Human milk oligosaccharides (HMO) are unique to humans and consist of chains of sugars between 3 and 32 residues in length [23, 24]. Despite their non-nutritional function, these sugars form a strikingly large component within breast milk, at a level similar to that of proteins overall. The synthesis of HMO depends on the action of glycosyltransferases, a group of enzymes which participate in the synthesis of other carbohydrates. HMO function as prebiotics, i.e. they assist the growth of a beneficial (probiotic) intestinal flora. Many pathogens remain in the gut by attachment to oligosaccharides attached to the enterocytic membrane. The HMO and conjugated proteins within the lumen act as alternative binding sites for pathogens, thus acting as a decoy and preventing their adhering to the intestinal lining. There is a variety in the particular HMO secreted by different mothers, the so-called lactotype, which bears comparison with blood groups [23,24,25]. However, there is no aspect of the lactotype corresponding to donor–recipient incompatibility, as occurs with blood transfusions. Thus, an infant may consume milk from any non-related mother. The different lactotypes have probably evolved because of varying binding affinities amongst pathogens. Certain patterns of HMO secretion are able to prevent diarrhoea secondary to infection by specific pathogens, and to inhibit HIV transmission. There is a need for more detailed research focusing on the secretion patterns for HMO and lactose in preterm milk [44, 45].
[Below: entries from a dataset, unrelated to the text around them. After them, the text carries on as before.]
(** ** What the storage servers are promised *)

(** Consecutive epochs from [base] on. *)
Fixpoint epochs_from (base : Z) (ms : list storage_slots) : Prop :=
  match ms with
  | [] => True
  | m :: ms =>
    ss_start_gsn m = base /\ 0 <= base /\ 0 <= total_slots (ss_assignments m) /\
    base + total_slots (ss_assignments m) < W64 - 1 /\
    (0 < ss_num_clients m -> slots_ok (ss_assignments m)) /\ clients_ok (ss_assignments m) /\
    ss_num_clients m = Z.of_nat (length (ss_assignments m)) /\
    epochs_from (base + total_slots (ss_assignments m)) ms
  end.

Lemma epochs_consecutive es o r sid :
  order_ok o -> order_events_ok es o -> order_exec es o = Ok r -> epochs_from (gsn_base_ o) (epochs sid es o).
Proof.
  revert o r. induction es as [|e es IH]; intros o r H Hok E; [done|].
  apply order_exec_cons in E as (o1 & out1 & out2 & Eh & Ee & _). destruct Hok as [Hok Hoks]. rewrite Eh in Hoks.
  assert (order_ok o1) as H1 by by eapply handle_ok. pose proof (IH o1 (r.1, out2) H1 Hoks Ee) as Hc.
  destruct (handle_gsn _ _ _ _ H Hok Eh) as [Hg Ht]. rewrite epochs_cons, Eh. destruct (starts_epoch e o) eqn:Hs.
  - destruct (epoch_message_ok o sid H) as (Hso & Hco & Hn & Htot & _). pose proof (ok_gsn _ H).
    destruct (handle_epoch _ _ _ _ H Hok Eh Hs) as (_ & _ & ? & ? & _).
    cbn [app epochs_from]. rewrite Htot, <- Hg. split_and!; try done; lia.
  - replace (gsn_base_ o) with (gsn_base_ o1) by lia. done.
Qed.

(** The epoch an event of a storage server carries. *)
Definition epoch_of (e : Storage.event) : option storage_slots :=
  match e with EControl _ (MStorageSlots m) => Some m | _ => None end.

(** The integers of the other messages are words. *)
Definition words_ok (e : Storage.event) : Prop :=
  match e with
  | EControl _ (MStorageClientPatch data) => is_u64 (scp_gsn data)
  | EClient _ (MStorageInsert req) => is_u64 (ins_num_slots req)
  | _ => True
  end.

Lemma new_slots_none e : epoch_of e = None -> new_slots e = [].
Proof. by destruct e as [stale []|stale []| | |]. Qed.

Lemma new_slots_bounds base m ms x :
  epochs_from base (m :: ms) -> x ∈ new_slots (epoch_event m) ->
  base <= x.2 < base + total_slots (ss_assignments m).
Proof.
  intros (<- & _ & _ & _ & Hok & _ & Hn & _) Hx. cbn [new_slots epoch_event] in Hx.
  destruct (Z.ltb_spec 0 (ss_num_clients m)) as [Hl|]; [|by apply elem_of_nil in Hx].
  destruct (schedule _ _) as [sched|] eqn:Es; [|by apply elem_of_nil in Hx]. rewrite Hn in Es.
  rewrite <- (schedule_length _ _ (Hok Hl) Es). by apply assigned_bounds in Hx.
Qed.

Lemma new_slots_length base m ms :
  epochs_from base (m :: ms) -> Z.of_nat (length (new_slots (epoch_event m))) <= total_slots (ss_assignments m).
Proof.
  intros (_ & _ & Ht & _ & Hok & _ & Hn & _). cbn [new_slots epoch_event].
  destruct (Z.ltb_spec 0 (ss_num_clients m)) as [Hl|]; [|simpl; lia].
  destruct (schedule _ _) as [sched|] eqn:Es; [|simpl; lia]. rewrite Hn in Es.
  rewrite <- (schedule_length _ _ (Hok Hl) Es). pose proof (length_assigned (ss_assignments m) (ss_start_gsn m) sched). lia.
Qed.

(** A storage server that handles consecutive epochs, in order and as far as it has got, and
    anything else in between, is in the domain of its theorems. *)
Lemma epochs_accepted_ok sl base ms es :
  epochs_from base ms -> omap epoch_of es `prefix_of` ms -> Forall words_ok es ->
  Forall (fun x => x.2 < base) sl -> Z.of_nat (length sl) <= base -> events_ok sl es.
Proof.
  intros Hms Hp Hw. revert sl base ms Hms Hp. induction Hw as [|e es He _ IH]; intros sl base ms Hms Hp Hb Hl; [done|].
  cbn [omap list_omap] in Hp. cbn [events_ok]. destruct (epoch_of e) as [m|] eqn:Hm.
  2:{ rewrite (new_slots_none _ Hm), app_nil_r. split; [|by apply (IH sl base ms)]. by destruct e as [stale []|stale []| | |]. }
  destruct ms as [|m' ms]; [by apply prefix_nil_not in Hp|].
  apply prefix_cons_inv_1 in Hp as Heq. subst m'. apply prefix_cons_inv_2 in Hp.
  destruct e as [stale []|stale []| | |]; try discriminate Hm. injection Hm as ->.
  change (new_slots (EControl stale (MStorageSlots m))) with (new_slots (epoch_event m)).
  pose proof (new_slots_bounds base m ms) as Hnb. pose proof (new_slots_length base m ms Hms) as Hnl.
  pose proof Hms as (Hst & H0 & Ht & Hw & Hok & Hc & Hn & Hms'). split.
  - cbn [event_ok StorageSpec.event_ok]. intros Hpos. split; rewrite ?Hst; try done; [by apply Hok|lia|lia].
  - apply (IH _ (base + total_slots (ss_assignments m)) ms); [done|done| |rewrite length_app; lia].
    apply Forall_app_2; [eapply Forall_impl; [exact Hb|simpl; lia]|]. apply Forall_forall. intros x Hx. by apply Hnb.
Qed.

(** C9: what the ordering server sends is what a storage server needs.  In a run in which no
    further storage server connects, every replica of a shard is sent the same epochs, and a
    replica that handles them in order (as far as it has got), interleaved with any client,
    subscriber and recovery traffic, meets the preconditions of all the storage server's
    theorems. *)
Theorem epochs_delivered es o r sid :
  order_ok o -> order_events_ok es o -> order_exec es o = Ok r ->
  Forall (fun e => ~ storage_intro_event e) es -> 0 <= sid < NUM_SHARDS ->
  (forall rid, rid ∈ replicas o sid -> slots_sent sid rid r.2 = epochs sid es o) /\
  (forall ses, omap epoch_of ses `prefix_of` epochs sid es o -> Forall words_ok ses -> events_ok [] ses).
Proof.
  intros H Hok E Hs Hsid. split.
  - intros rid Hr. by apply (slots_sent_run es o r).
  - intros ses Hp Hw. apply (epochs_accepted_ok [] (gsn_base_ o) (epochs sid es o)); try done; [by apply (epochs_consecutive es o r)|apply H].
Qed.
(** The least and the greatest replica's cuts, and what the handler takes for the maximum. *)
Lemma min_max_ends cuts r0 g0 rn gn :
  head cuts = Some (r0, g0) -> last cuts = Some (rn, gn) ->
  min_max_cuts cuts = Ok (g0, if g0 =? gn then gn else last_cut cuts).
Proof.
  destruct cuts as [|[r g] rest]; [done|]. intros [= -> ->] Hl.
  destruct rest as [|x mid _] using rev_ind.
  - injection Hl as -> ->. unfold min_max_cuts. simpl. by rewrite Z.eqb_refl.
  - rewrite app_comm_cons, last_snoc in Hl. injection Hl as ->. apply min_max_cuts_ok.
Qed.

Lemma decision_ok cut o st cuts r0 g0 rn gn :
  completes cut o st cuts -> head cuts = Some (r0, g0) -> last cuts = Some (rn, gn) ->
  exists o', client_state_ o' =
      (if decide (g0 = gn \/ g0 = last_cut cuts) then delete (cut_client_id cut) (client_state_ o)
       else <[cut_client_id cut := ClientState (o_shard_id st) (o_num_slots st) true true cuts (o_flushed st) (o_data st)]>
              (client_state_ o)) /\
    on_order_client_cut cut o =
      Ok (o', if decide (g0 = gn \/ g0 = last_cut cuts) then finalize_client o (o_shard_id st) (cut_client_id cut)
              else ask_for_data o (o_shard_id st) (cut_client_id cut) g0).
Proof.
  intros Hc Hh Hl. rewrite (cut_step_ok _ _ _ _ Hc), (min_max_ends _ _ _ _ _ Hh Hl). cbn [mbind result_bind].
  destruct (decide (g0 = gn \/ g0 = last_cut cuts)) as [Hd|Hd].
  - assert ((g0 =? (if g0 =? gn then gn else last_cut cuts)) = true) as ->.
    { destruct (Z.eqb_spec g0 gn) as [->|]; [by rewrite Z.eqb_refl|]. destruct Hd; [done|by apply Z.eqb_eq]. }
    eexists. split; [|reflexivity]. simpl. by rewrite delete_insert_eq.
  - assert ((g0 =? (if g0 =? gn then gn else last_cut cuts)) = false) as ->.
    { destruct (Z.eqb_spec g0 gn) as [->|]; [tauto|]. apply Z.eqb_neq. tauto. }
    eexists. split; [|reflexivity]. simpl. by rewrite insert_insert_eq.
Qed.

(** C16: the decision on a failed client.  When the last replica of its shard reports its cut,
    the handler compares the cut of the replica with the least ID with the cut of the one with
    the greatest ID, and, if that is -1, with the last cut that is not -1.  If they are equal it
    finalizes the client at all replicas and forgets it; otherwise it asks all replicas for the
    data above the first replica's cut and waits for it. *)
Theorem recovery_decision cut o st cuts r0 g0 rn gn :
  completes cut o st cuts -> head cuts = Some (r0, g0) -> last cuts = Some (rn, gn) ->
  exists o' out, on_order_client_cut cut o = Ok (o', out) /\
    (g0 = gn \/ g0 = last_cut cuts ->
       out = finalize_client o (o_shard_id st) (cut_client_id cut) /\
       client_state_ o' = delete (cut_client_id cut) (client_state_ o)) /\
    (g0 <> gn -> g0 <> last_cut cuts ->
       out = ask_for_data o (o_shard_id st) (cut_client_id cut) g0 /\
       client_state_ o' !! cut_client_id cut =
         Some (ClientState (o_shard_id st) (o_num_slots st) true true cuts (o_flushed st) (o_data st))).
Proof.
  intros Hc Hh Hl. destruct (decision_ok _ _ _ _ _ _ _ _ Hc Hh Hl) as (o' & Hs & E).
  destruct (decide (g0 = gn \/ g0 = last_cut cuts)); eexists o', _; (split; [exact E|]); split.
  - done.
  - tauto.
  - tauto.
  - intros _ _. rewrite Hs. by rewrite lookup_insert_eq.
Qed.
The traditional medical belief that breast milk is normally sterile has been overturned, and it now appears that breast milk has its own associated microbiota. There are various maternal factors that alter the composition of this microbiota. It also varies as breastfeeding progresses [46, 47]. The specific HMO in milk affect which microbial species colonise the gut and may partly determine which bacteria are present in breast milk.

8 Conclusion

Breast milk is a fluid which is dynamic in composition and acts in numerous different ways to promote the healthy development of the infant. It has both a nutritive and bioactive function. The constituents differ at different stages of breastfeeding and between term and preterm milk samples. Despite the numerous investigations into how breast milk is composed, research continues to identify previously unrecognised constituents. There is a pressing requirement for a study examining in a standard way breast milk samples from multiple populations. This will then allow a thorough, detailed and complete reference for the nutritive and bioactive factors in human milk to be compiled. At present, we are still at the discovery stage in understanding how breast milk contributes to the healthy development of human infants [1, 2, 48].